On m’a dit l’an passé que j’imitais Byron ;
Vous qui me connaissez, vous savez bien que non.
Je hais comme la mort l’état de plagiaire ;
Mon verre n’est pas grand, mais je bois dans mon verre.
C’est bien peu, je le sais, que d’être homme de bien,
Mais toujours est-il vrai que je n’exhume rien.
Je ne me suis pas fait écrivain politique,
N’étant pas amoureux de la place publique.
D’ailleurs, il n’entre pas dans mes prétentions
D’être l’homme du siècle et de ses passions :
C’est un triste métier que de suivre la foule,
Et de vouloir crier plus fort que les meneurs,
Pendant qu’on se raccroche au manteau des traîneurs.
On est toujours à sec, quand le fleuve s’écoule.
Que de gens aujourd’hui chantent la liberté,
Comme ils chantaient les rois, ou l’homme de Brumaire !

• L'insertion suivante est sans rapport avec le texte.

Definition actionType (a : DashboardSplitsActions) : string :=
  match a with
  | DashboardSplitsClose => "DASHBOARD_SPLITS_CLOSE"
  | DashboardSplitsGetSplits => "DASHBOARD_SPLITS_GET_SPLITS"
  | DashboardSplitsGetSplitsSuccess _ => "DASHBOARD_SPLITS_GET_SPLITS_SUCCESS"
  | DashboardSplitsSetActivePeer _ => "DASHBOARD_SPLITS_SET_ACTIVE_PEER"
  | DashboardSplitsSplitNodes => "DASHBOARD_SPLITS_SPLIT_NODES"
  | DashboardSplitsSplitNodesSuccess => "DASHBOARD_SPLITS_SPLIT_NODES_SUCCESS"
  | DashboardSplitsMergeNodes => "DASHBOARD_SPLITS_MERGE_NODES"
  | DashboardSplitsMergeNodesSuccess => "DASHBOARD_SPLITS_MERGE_NODES_SUCCESS"
  | DashboardSplitsSortPeers _ => "DASHBOARD_SPLITS_SORT_PEERS"
  | DashboardSplitsToggleSidePanel => "DASHBOARD_SPLITS_TOGGLE_SIDE_PANEL"
  end.

(** * Reducer *)

Definition getRadius (peer : DashboardSplitsPeer) (ls : list DashboardSplitsLink) : Z :=
  if bool_decide (node peer = Some "Webnode") then 14
  else
    let occurrence := countIf (fun link => bool_decide (source link = address peer)
                                        || bool_decide (target link = address peer)) ls in
    if occurrence <? 6 then 4
    else if occurrence <? 8 then 6
    else if occurrence <? 10 then 8
    else if occurrence <? 12 then 10
    else if occurrence <? 14 then 12
    else 14.

(** The reducer passes objects with a [url] only: a list of urls. *)
Definition getNodeCount (urls : list string) : DashboardNodeCount := {|
  nodes := countIf (fun url => strIncludes url "node") urls;
  producers := countIf (fun url => strIncludes url "prod") urls;
  snarkers := countIf (fun url => strIncludes url "snarker") urls;
  seeders := countIf (fun url => strIncludes url "seed") urls;
  transactionGenerators := countIf (fun url => strIncludes url "transaction-generator") urls
|}.

Definition unreadable : JsError :=
  TypeError "Cannot read properties of undefined (reading 'address')".

Section Reducer.
Context {LC : LocaleCompare} {DF : DateFormat}.

Definition sortPeers (messages : list DashboardSplitsPeer) (ts : TableSort PeerField)
  : list DashboardSplitsPeer :=
  sort messages ts [fAddress; fNode] true.
#[local] Arguments sortPeers _ _ : simpl never.

(** ** The traversal

    A peer object is its position in [peers]: the [Set] of peers compares
    references.  [None] in the queue is the [undefined] that [peers.find]
    returns for an address of no peer. *)
Section Traversal.
Context (ps : list DashboardSplitsPeer) (ls : list DashboardSplitsLink).

Definition findPeer (a : string) : option nat :=
  findIndex (fun p => bool_decide (address p = a)) ps.

(** The address one link adds to the queue, if any. *)
Definition nextAddress (visited : list string) (current : string) (link : DashboardSplitsLink)
  : option string :=
  if bool_decide (source link = current) && negb (includes visited (target link))
  then Some (target link)
  else if bool_decide (target link = current) && negb (includes visited (source link))
  then Some (source link)
  else None.

Definition pushes (visited : list string) (current : string) : list (option nat) :=
  findPeer <$> omap (nextAddress visited current) ls.

(** The [while (queue.length > 0)] loop. *)
Fixpoint bfs (fuel : nat) (visited : list string) (peersForCurrentSet : list nat)
  (queue : list (option nat)) : exec (list string * list nat) :=
  match fuel, queue with
  | _, [] => Ret (visited, peersForCurrentSet)
  | 0, _ :: _ => Throw (RangeError "out of fuel")
  | S fuel, currentPeer :: queue =>
      match currentPeer with
      | Some i =>
          if includes peersForCurrentSet i then bfs fuel visited peersForCurrentSet queue
          else match ps !! i with
               | Some p =>
                   let visited := visited ++ [address p] in
                   bfs fuel visited (peersForCurrentSet ++ [i]) (queue ++ pushes visited (address p))
               | None => Throw unreadable
               end
      | None => Throw unreadable
      end
  end.

(** Every peer is expanded at most once, and pushes at most one entry per link. *)
Definition bfsFuel : nat := 1 + length ps * length ls.

(** The [for (const peer of peers)] loop, from the position [i] on. *)
Fixpoint splitFrom (i : nat) (rest : list DashboardSplitsPeer) (visited : list string)
  : exec (list (list nat)) :=
  match rest with
  | [] => Ret []
  | p :: rest =>
      if includes visited (address p) then splitFrom (S i) rest visited
      else '(visited, current) ← bfs bfsFuel visited [] [Some i];
           others ← splitFrom (S i) rest visited;
           Ret (current :: others)
  end.

Definition deref (refs : list nat) : list DashboardSplitsPeer := omap (fun i => ps !! i) refs.

(** [index === peers.findIndex(p => p.address === peer.address)] *)
Definition isFirst (index : nat) : bool :=
  match ps !! index with Some peer => bool_decide (findPeer (address peer) = Some index) | None => false end.

(** The first peer of each address. *)
Definition removeDuplicatedPeers : list DashboardSplitsPeer :=
  deref (List.filter isFirst (seq 0 (length ps))).

Definition splitThePeers : exec (list DashboardSplitsSet) :=
  groups ← splitFrom 0 ps [];
  Ret ((fun g => sortPeers (deref g) (mkTableSort fOutgoingConnections DSC))
         <$> (groups : list (list nat))).

End Traversal.

(** [isMobile()] and [Date.now()] are read from the browser. *)
Section Browser.
Context (mobile : bool) (now : Q).

Definition initialState : DashboardSplitsState := {|
  peers := [];
  links := [];
  sets := [];
  activePeer := None;
  networkSplitsDetails := None;
  networkMergeDetails := None;
  nodeStats := None;
  fetching := true;
  tableSort := mkTableSort fOutgoingConnections DSC;
  openSidePanel := negb mobile
|}.

Definition withConnections (ls : list DashboardSplitsLink) (p : DashboardSplitsPeer)
  : DashboardSplitsPeer :=
  p <| radius := Some (getRadius p ls) |>
    <| outgoingConnections :=
         Some (Z.of_nat (countIf (fun l => bool_decide (source l = address p)) ls)) |>
    <| incomingConnections :=
         Some (Z.of_nat (countIf (fun l => bool_decide (target l = address p)) ls)) |>.

Definition peerUrl (p : DashboardSplitsPeer) : string :=
  if truthyStr (node p) then toLowerCase (default "" (node p)) else "node".

Definition topologyReducer (state : DashboardSplitsState) (action : DashboardSplitsActions)
  : exec DashboardSplitsState :=
  match action with
  | DashboardSplitsGetSplits => Ret (state <| activePeer := None |> <| fetching := true |>)
  | DashboardSplitsGetSplitsSuccess payload =>
      let ps := withConnections (splitLinks payload) <$> splitPeers payload in
      groups ← splitThePeers ps (splitLinks payload);
      Ret (state <| peers := ps |>
                 <| sets := (fun set => sortPeers set (tableSort state)) <$> (groups : list DashboardSplitsSet) |>
                 <| links := splitLinks payload |>
                 <| nodeStats := Some (getNodeCount (peerUrl <$> ps)) |>
                 <| fetching := false |>)
  | DashboardSplitsSetActivePeer payload =>
      Ret (state <| activePeer := payload |> <| openSidePanel := true |>)
  | DashboardSplitsSplitNodes =>
      Ret (state <| fetching := true |>
                 <| networkSplitsDetails :=
                      Some ("Last split: " +:+ toReadableDate now (Some noMillisFormat)) |>)
  | DashboardSplitsMergeNodes =>
      Ret (state <| fetching := true |>
                 <| networkMergeDetails :=
                      Some ("Last merge: " +:+ toReadableDate now (Some noMillisFormat)) |>)
  | DashboardSplitsSortPeers payload =>
      Ret (state <| tableSort := payload |>
                 <| sets := (fun set => sortPeers set payload) <$> sets state |>)
  | DashboardSplitsToggleSidePanel => Ret (state <| openSidePanel := negb (openSidePanel state) |>)
  | DashboardSplitsClose => Ret initialState
  | DashboardSplitsSplitNodesSuccess | DashboardSplitsMergeNodesSuccess => Ret state
  end.

End Browser.
End Reducer.
#[local] Arguments sortPeers {LC} _ _ : simpl never.

(** * The traversal returns the connected components *)

Section TraversalProof.
Context (ps : list DashboardSplitsPeer) (ls : list DashboardSplitsLink).

Definition addresses : list string := address <$> ps.

(** Some peer is linked to an address that no peer has. *)
Definition danglingLink : Prop :=
  exists a b, linked ls a b /\ a ∈ addresses /\ b ∉ addresses.

Definition addressesOf (refs : list nat) : list string := address <$> deref ps refs.

Lemma elem_of_addressesOf refs x :
  x ∈ addressesOf refs <-> exists i p, i ∈ refs /\ ps !! i = Some p /\ address p = x.
Proof.
  unfold addressesOf, deref. rewrite list_elem_of_fmap. setoid_rewrite list_elem_of_omap.
  naive_solver.
Qed.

Que de gens vont se pendre au levier populaire,
Pour relever le dieu qu’ils avaient souffleté !
On peut traiter cela du beau nom de rouerie,
Dire que c’est le monde et qu’il faut qu’on en rie.

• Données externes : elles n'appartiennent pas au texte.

Lemma adjacency_marks : marks links (adjacencyMatrix peers links).
Proof.
  unfold adjacencyMatrix.
  assert (forall ls, (forall l, l ∈ ls -> l ∈ links) ->
    marks ls (fold_left (addEdge peers links) ls (zeroMatrix n))) as H; [|by apply H].
  induction ls as [|l ls IH] using rev_ind; intros Hls.
  - split; [apply zeroMatrix_square|]. intros. apply zeroMatrix_cell.
  - rewrite fold_left_app. cbn. apply addEdge_marks; [apply Hls; set_solver|].
    apply IH. intros x Hx. apply Hls. set_solver.
Qed.

Lemma degree_square : square n (degreeMatrix peers links).
Proof.
  unfold degreeMatrix. generalize (imap pair (adjacencyMatrix peers links)) as l.
  pose proof (zeroMatrix_square n) as H. revert H. generalize (zeroMatrix n) as m.
  intros m Hm l. revert m Hm. induction l as [|[i row] l IH]; intros m Hm; [done|]. cbn.
  apply IH. by apply setCell_square.
Qed.

Lemma laplacian_square : square n (laplacianMatrix peers links).
Proof.
  destruct degree_square as [Hl Hr]. unfold laplacianMatrix, mapi.
  split; [by rewrite length_imap|]. intros i row. rewrite list_lookup_imap.
  intros (r & Hi & ->)%fmap_Some. rewrite length_imap. eauto.
Qed.

Lemma laplacian_cell i j :
  i < n -> j < n ->
  getCell (laplacianMatrix peers links) i j =
    if decide (i = j) then sumTo (getCell (adjacencyMatrix peers links) i) n
    else (- getCell (adjacencyMatrix peers links) i j)%Z.
Proof.
  intros Hi Hj. destruct degree_square as [Hl Hr].
  destruct (lookup_lt_is_Some_2 (degreeMatrix peers links) i ltac:(lia)) as [row Hrow].
  pose proof (Hr _ _ Hrow) as Hlen.
  destruct (lookup_lt_is_Some_2 row j ltac:(lia)) as [z Hz].
  unfold getCell at 1, laplacianMatrix, mapi. rewrite list_lookup_imap, Hrow. cbn [fmap option_fmap option_map mbind option_bind].
  rewrite list_lookup_imap, Hz. cbn [fmap option_fmap option_map default from_option id].
  destruct (decide (i = j)) as [<-|Hne].
  - rewrite Nat.eqb_refl, Hlen. unfold sumTo.
    assert (forall l a, fold_left (fun acc k => (acc + getCell (adjacencyMatrix peers links) i k)%Z) l a
      = (a + foldr Z.add 0 (getCell (adjacencyMatrix peers links) i <$> l))%Z) as ->; [|lia].
    induction l as [|x l IH]; intros a; cbn; [lia|]. rewrite IH. cbn. lia.
  - rewrite (proj2 (Nat.eqb_neq i j) Hne).
    destruct (Z.eqb_spec (getCell (adjacencyMatrix peers links) i j) 0) as [->|]; done.
Qed.

End Adjacency.

Lemma countIf_sumTo {X} (p : X -> bool) (l : list X) (f : nat -> Z) :
  (forall k x, l !! k = Some x -> f k = if p x then 1%Z else 0%Z) -> sumTo f (length l) = Z.of_nat (countIf p l).
Proof.
  induction l as [|x l IH] using rev_ind; intros H; [done|].
  rewrite length_app. cbn [length]. rewrite Nat.add_1_r, sumTo_S, IH.
  - unfold countIf. rewrite List.filter_app, length_app. cbn.
    rewrite (H (length l) x) by (by rewrite lookup_app_r, Nat.sub_diag). destruct (p x); cbn; lia.
  - intros k y Hk. apply H. rewrite lookup_app_l; [done|]. by apply lookup_lt_Some in Hk.
Qed.

(** * Lines *)

Lemma execSome_true {X} (f : X -> exec bool) l : execSome f l = Ret true -> exists x, x ∈ l /\ f x = Ret true.
Proof.
  induction l as [|x l IH]; cbn; [done|]. destruct (f x) as [[]|] eqn:E; cbn; [|intros H|done].
  - intros _. exists x. set_solver.
  - destruct (IH H) as (y & Hy & Hf). exists y. set_solver.
Qed.

Lemma execSome_false {X} (f : X -> exec bool) l : execSome f l = Ret false -> forall x, x ∈ l -> f x = Ret false.
Proof.
  induction l as [|x l IH]; cbn; [set_solver|]. destruct (f x) as [[]|] eqn:E; cbn; [done|intros H|done].
  intros y [->|Hy]%elem_of_cons; auto.
Qed.

Lemma execSome_total {X} (f : X -> exec bool) l :
  (forall x, x ∈ l -> exec_ok (f x) = true) -> exec_ok (execSome f l) = true.
Proof.
  induction l as [|x l IH]; intros H; [done|]. cbn. specialize (H x ltac:(set_solver)) as Hx.
  destruct (f x) as [[]|]; [done| |done]. cbn. apply IH. set_solver.
Qed.

(** The object is a peer with the address [a]. *)
Definition at_ (o : option DashboardSplitsPeer) (a : string) : Prop := exists p, o = Some p /\ address p = a.

Lemma addressOf_Ret o a : addressOf o = Ret a <-> at_ o a.
Proof. unfold at_. destruct o; cbn; naive_solver. Qed.

Lemma at_inj o a b : at_ o a -> at_ o b -> a = b.
Proof. unfold at_. naive_solver. Qed.

Lemma sameAddresses_known o1 o2 o3 o4 a b c d :
  at_ o1 a -> at_ o2 b -> at_ o3 c -> at_ o4 d ->
  sameAddresses o1 o2 o3 o4 = Ret (bool_decide (a = b /\ c = d)).
Proof.
  intros (p1 & -> & <-) (p2 & -> & <-) (p3 & -> & <-) (p4 & -> & <-). unfold sameAddresses. cbn.
  repeat case_bool_decide; naive_solver.
Qed.

Lemma sameAddresses_true o1 o2 o3 o4 :
  sameAddresses o1 o2 o3 o4 = Ret true -> exists a c, at_ o1 a /\ at_ o2 a /\ at_ o3 c /\ at_ o4 c.
Proof.
  unfold sameAddresses. destruct o1, o2; cbn; try done.
  case_bool_decide; [|done]. destruct o3, o4; cbn; try done. case_bool_decide; [|done].
  intros _. unfold at_. naive_solver.
Qed.

(** Both ends of the line are peers. *)
Definition lineAt (l : GraphLine) (a b : string) : Prop := at_ (lineSource l) a /\ at_ (lineTarget l) b.

(** The line joins the two addresses, in either direction. *)
Definition joins (l : GraphLine) (a b : string) : Prop := lineAt l a b \/ lineAt l b a.

Definition complete (l : GraphLine) : Prop := exists a b, lineAt l a b.

Definition lineOf (nodes : list DashboardSplitsPeer) (link : DashboardSplitsLink) : GraphLine :=
  mkLine (findNode nodes (source link)) (findNode nodes (target link)).

Lemma findNode_at nodes a : at_ (findNode nodes a) a <-> a ∈ address <$> nodes.
Proof.
  unfold at_, findNode. rewrite list_elem_of_fmap. split.
  - intros (p & Hp & <-). apply find_Some_iff in Hp as [Hp _]. eauto.
  - intros (p & -> & Hp). destruct (List.find _ nodes) as [x|] eqn:E.
    + apply find_Some_iff in E as [_ E]. apply bool_decide_eq_true in E. eauto.
    + rewrite find_None_iff in E. specialize (E p Hp). apply bool_decide_eq_false in E. done.
Qed.

Lemma findNode_only nodes a b : at_ (findNode nodes a) b -> b = a.
Proof. intros (p & Hp & <-). apply find_Some_iff in Hp as [_ E]. by apply bool_decide_eq_true in E. Qed.

Definition endsKnown (nodes : list DashboardSplitsPeer) (link : DashboardSplitsLink) : Prop :=
  source link ∈ address <$> nodes /\ target link ∈ address <$> nodes.

Lemma lineOf_at nodes link : lineAt (lineOf nodes link) (source link) (target link) <-> endsKnown nodes link.
Proof. unfold lineAt, endsKnown. cbn. by rewrite !findNode_at. Qed.

Lemma lineOf_only nodes link a b : lineAt (lineOf nodes link) a b -> a = source link /\ b = target link.
Proof. intros [Ha Hb]. cbn in *. eauto using findNode_only. Qed.

(** What a turn of the loop did, when it did not throw. *)
Lemma addLine_Ret nodes lines link lines' :
  addLine nodes lines link = Ret lines' ->
  (lines' = lines /\ endsKnown nodes link /\ exists l, l ∈ lines /\ joins l (source link) (target link))
  \/ (lines' = lines ++ [lineOf nodes link]
      /\ (endsKnown nodes link -> forall l, l ∈ lines -> complete l -> ~ joins l (source link) (target link))).
Proof.
  unfold addLine. fold (lineOf nodes link). intros H.
  apply exec_bind_Ret in H as (mut & Hm & H). apply exec_bind_Ret in H as (same & Hs & H).
  injection H as <-. destruct mut; [|destruct same]; cbn [negb andb].
  - left. split; [done|]. apply execSome_true in Hm as (l & Hl & E).
    apply sameAddresses_true in E as (a & c & H1 & H2 & H3 & H4).
    assert (lineAt (lineOf nodes link) c a) as Hla by done.
    apply lineOf_only in Hla as E. destruct E as [-> ->]. split; [by apply lineOf_at|].
    exists l. split; [done|]. right. done.
  - left. split; [done|]. apply execSome_true in Hs as (l & Hl & E).
    apply sameAddresses_true in E as (a & c & H1 & H2 & H3 & H4).
    assert (lineAt (lineOf nodes link) a c) as Hla by done.
    apply lineOf_only in Hla as E. destruct E as [-> ->]. split; [by apply lineOf_at|].
    exists l. split; [done|]. left. done.
  - right. split; [done|]. intros Hk l Hl _ Hj. apply lineOf_at in Hk as [Hks Hkt].
    pose proof (execSome_false _ _ Hm l Hl) as E1. pose proof (execSome_false _ _ Hs l Hl) as E2. cbv beta in E1, E2.
    destruct Hj as [[Ha Hb]|[Ha Hb]].
    + rewrite (sameAddresses_known _ _ _ _ _ _ _ _ Ha Hks Hb Hkt) in E2.
      by rewrite bool_decide_true in E2.
    + rewrite (sameAddresses_known _ _ _ _ _ _ _ _ Ha Hkt Hb Hks) in E1.
      by rewrite bool_decide_true in E1.
Qed.

Lemma addLine_total nodes lines link :
  Forall complete lines -> endsKnown nodes link -> exec_ok (addLine nodes lines link) = true.
Proof.
  intros Hl [Hs Ht]%lineOf_at. rewrite Forall_forall in Hl. unfold addLine. fold (lineOf nodes link).
  assert (forall f : GraphLine -> exec bool, (forall l, l ∈ lines -> exec_ok (f l) = true) ->
    exists b, execSome f lines = Ret b) as Htot.
  { intros f Hf. apply execSome_total in Hf. destruct (execSome f lines); [eauto|done]. }
  destruct (Htot (fun l => sameAddresses (lineSource l) (lineTarget (lineOf nodes link)) (lineTarget l)
    (lineSource (lineOf nodes link)))) as [b1 ->].
  { intros l (a & b & Ha & Hb)%Hl. by rewrite (sameAddresses_known _ _ _ _ _ _ _ _ Ha Ht Hb Hs). }
  destruct (Htot (fun l => sameAddresses (lineSource l) (lineSource (lineOf nodes link)) (lineTarget l)
    (lineTarget (lineOf nodes link)))) as [b2 ->]; [|done].
  intros l (a & b & Ha & Hb)%Hl. by rewrite (sameAddresses_known _ _ _ _ _ _ _ _ Ha Hs Hb Ht).
Qed.

(** The lines after some links: complete, one for every linked pair, none twice. *)
Record LinesOf (links : list DashboardSplitsLink) (lines : list GraphLine) : Prop := {
  lines_complete : Forall complete lines;
  lines_linked : forall a b, linked links a b <-> exists l, l ∈ lines /\ joins l a b;
  lines_once : forall i j l l' a b, lines !! i = Some l -> lines !! j = Some l' ->
    joins l a b -> joins l' a b -> i = j
}.

Lemma LinesOf_nil : LinesOf [] [].
Proof. split; [done| |done]. intros a b. split; [intros (l & Hl & _)|intros (l & Hl & _)]; by apply elem_of_nil in Hl. Qed.

Lemma linked_snoc links link a b :
  linked (links ++ [link]) a b <->
  linked links a b \/ (source link = a /\ target link = b) \/ (source link = b /\ target link = a).
Proof.
  unfold linked. split.
  - intros (l & [Hl| ->%list_elem_of_singleton]%elem_of_app & H); [left; by exists l|by right].
  - intros [(l & Hl & H)|H]; [exists l|exists link]; rewrite elem_of_app, list_elem_of_singleton; tauto.
Qed.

C’est peut-être un métier charmant, mais tel qu’il est,
Si vous le trouvez beau, moi, je le trouve laid.
Je n’ai jamais chanté ni la paix ni la guerre ;
Si mon siècle se trompe, il ne m’importe guère :
Tant mieux s’il a raison, et tant pis s’il a tort ;
Pourvu qu’on dorme encore au milieu du tapage,
C’est tout ce qu’il me faut, et je ne crains pas l’âge
Où les opinions deviennent un remord.


Vous me demanderez si j’aime ma patrie.
Oui ; — j’aime fort aussi l’Espagne et la Turquie.